DAVE BIDINI
TORONTO — From Saturday's Globe and Mail Published on Saturday, Sep. 15, 2007 12:00AM EDT Last updated on Friday, Apr. 03, 2009 10:50AM EDT
Don't worry, friends. That wobbling pile of cassettes that you kicked over while cleaning your bedroom closet, hucked into an IGA bag and emptied into a St. Vincent de Paul receptacle? They're here, sitting lumpen in a shopping bag in the passenger seat of my 1991 Ford Grand Marquis, which is throttling eastward down Highway 1, bound for a summer wedding in Woody Point, Nfld.
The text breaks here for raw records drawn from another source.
(** C26. Routing is right: once the table is built from the channels, a request
    is answered with a channel exactly when one is eligible - enabled, of the
    request's group, serving its model (or, failing every channel, the
    normalized name of it) and passing every filter.  The channel given is an
    eligible one; its priority is the highest for the first attempt, the next
    lower one for each retry, and the lowest for all further retries. *)
Theorem routing_sound intn channels abilities old cache filters group model retry :
  NoDup (ch_id <$> channels) -> build_channel_cache sort_ids parse_array channels abilities old = inr cache ->
  (forall total, 0 < total -> 0 <= intn total < total) -> 0 <= retry ->
  (forall c, c ∈ channels -> 0 <= GetWeight c < 2 ^ 32) ->
  Z.of_nat (length (candidates regexp_match normalize cache group model filters)) < 2 ^ 20 ->
  let eligible := eligible_channels filters group model channels in
  match GetRandomSatisfiedChannel regexp_match normalize intn cache group model retry filters with
  | inr (Some c') => exists c ps, c ∈ eligible /\ c' = carry_polling parse_array (channelsIDM old) c /\
      descending_priorities ps eligible /\ GetPriority c = nth (Nat.min (Z.to_nat retry) (length ps - 1)) ps 0
  | inr None => eligible = []
  | inl _ => False
  end.
Proof.
  intros HN Hinit Hintn Hr Hw Hlen. cbn zeta.
  pose proof (candidates_in channels abilities old cache HN Hinit filters group model) as Hcand.
  unfold GetRandomSatisfiedChannel. set (ids := candidates _ _ _ _ _ _) in *.
  destruct (all_candidates channels abilities old cache HN Hinit filters group model ids) as (l & Hl & Hlenl & Hin).
  { intros id Hid. by apply Hcand. }
  assert (forall c', c' ∈ l <-> exists c, c ∈ eligible_channels filters group model channels /\ c' = carry_polling parse_array (channelsIDM old) c) as Hin'.
  { intros c'. rewrite Hin. split; [intros (c & ? & _ & ?); by exists c|]. intros (c & Hc & ->). exists c. split_and!; [done | | done]. apply Hcand. by exists c. }
  clear Hin.
  assert (ids <> [] -> l <> []) as Hne by (intros Hids ->; by destruct ids).
  assert (forall c', c' ∈ l -> GetPriority c' = priority_at (sorted_unique (List.map GetPriority l)) retry -> exists c ps,
    c ∈ eligible_channels filters group model channels /\ c' = carry_polling parse_array (channelsIDM old) c /\
    descending_priorities ps (eligible_channels filters group model channels) /\
    GetPriority c = nth (Nat.min (Z.to_nat retry) (length ps - 1)) ps 0) as Hanswer.
  { intros c' Hc' Hprio. pose proof Hc' as (c & Hc & ->)%Hin'. exists c, (sorted_unique (List.map GetPriority l)).
    rewrite carried_priority in Hprio. split_and!; [done | done | | by rewrite Hprio; apply priority_at_nth; [|by eapply sorted_unique_nonempty; apply Hc']].
    split; [apply sorted_unique_sorted|]. intros p. rewrite sorted_unique_in. change (List.map GetPriority l) with (GetPriority <$> l).
    rewrite !list_elem_of_fmap. split.
    - intros (d' & -> & (d & Hd & ->)%Hin'). exists d. by rewrite carried_priority.
    - intros (d & -> & Hd). exists (carry_polling parse_array (channelsIDM old) d). rewrite carried_priority. split; [done|]. apply Hin'. by exists d. }
  assert (modest l) as Hm.
  { split; [lia|]. intros c' (c & Hc & ->)%Hin'. rewrite carried_weight. apply Hw. by eapply eligible_in. }
  destruct ids as [|i [|j ids']] eqn:Eids.
  - destruct (eligible_channels filters group model channels) as [|c rest] eqn:E; [done|].
    exfalso. apply (elem_of_nil (ch_id c)), Hcand. exists c. split; [left | done].
  - cbn in Hl. destruct (channelsIDM cache !! i) as [c'|] eqn:Ei; [|done]. injection Hl as <-. apply Hanswer; [left|].
    rewrite priority_at_nth by done. cbn. by replace (Nat.min _ 0) with 0%nat by lia.
  - rewrite Hl. destruct (choose_by_priority_spec intn retry l) as (c' & -> & Hc' & Hprio); [done | done | done | by apply Hne | by apply Hanswer].
Qed.
(** ** Disabling channels while requests are routed *)

(** What changes the table in memory: the periodic rebuild, a change of a
    channel's or a key's status, and a poll that moves a channel's index. *)
Inductive table_step (cache : ChannelCache) : ChannelCache -> Prop :=
| step_sync channels abilities cache' :
    NoDup (ch_id <$> channels) -> Forall distinct_routes channels ->
    build_channel_cache sort_ids parse_array channels abilities cache = inr cache' -> table_step cache cache'
| step_status id usingKey status reason now cache' :
    update_cached_status parse_array id usingKey status reason now cache = Some cache' -> table_step cache cache'
| step_poll id channel index random key idx channel' :
    channelsIDM cache !! id = Some channel ->
    GetNextEnabledKey parse_array channel index random = inr (key, idx, channel') ->
    table_step cache (cache <| channelsIDM ::= fun m : gmap Z Channel => <[id := channel']> m |>).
Everyone needs travelling music and this is mine: 80 cassettes, including 53 purchased en masse for three dollars a shot at Brian's Record Option in Kingston, Ont., a skunky, redoubtable music depot shaggy with CDs, books and albums, but, best of all, tapes. Cassettes are the cockroaches of the musical world. You can crush them under floor mats and bury them under seat cushions, but still they cannot be destroyed. Were these long players digitally plattered, they would have cost me $860. It would have meant selling off all of my tires and hubcaps and spending my summer months in the heat of the city, which I'm not prepared to do.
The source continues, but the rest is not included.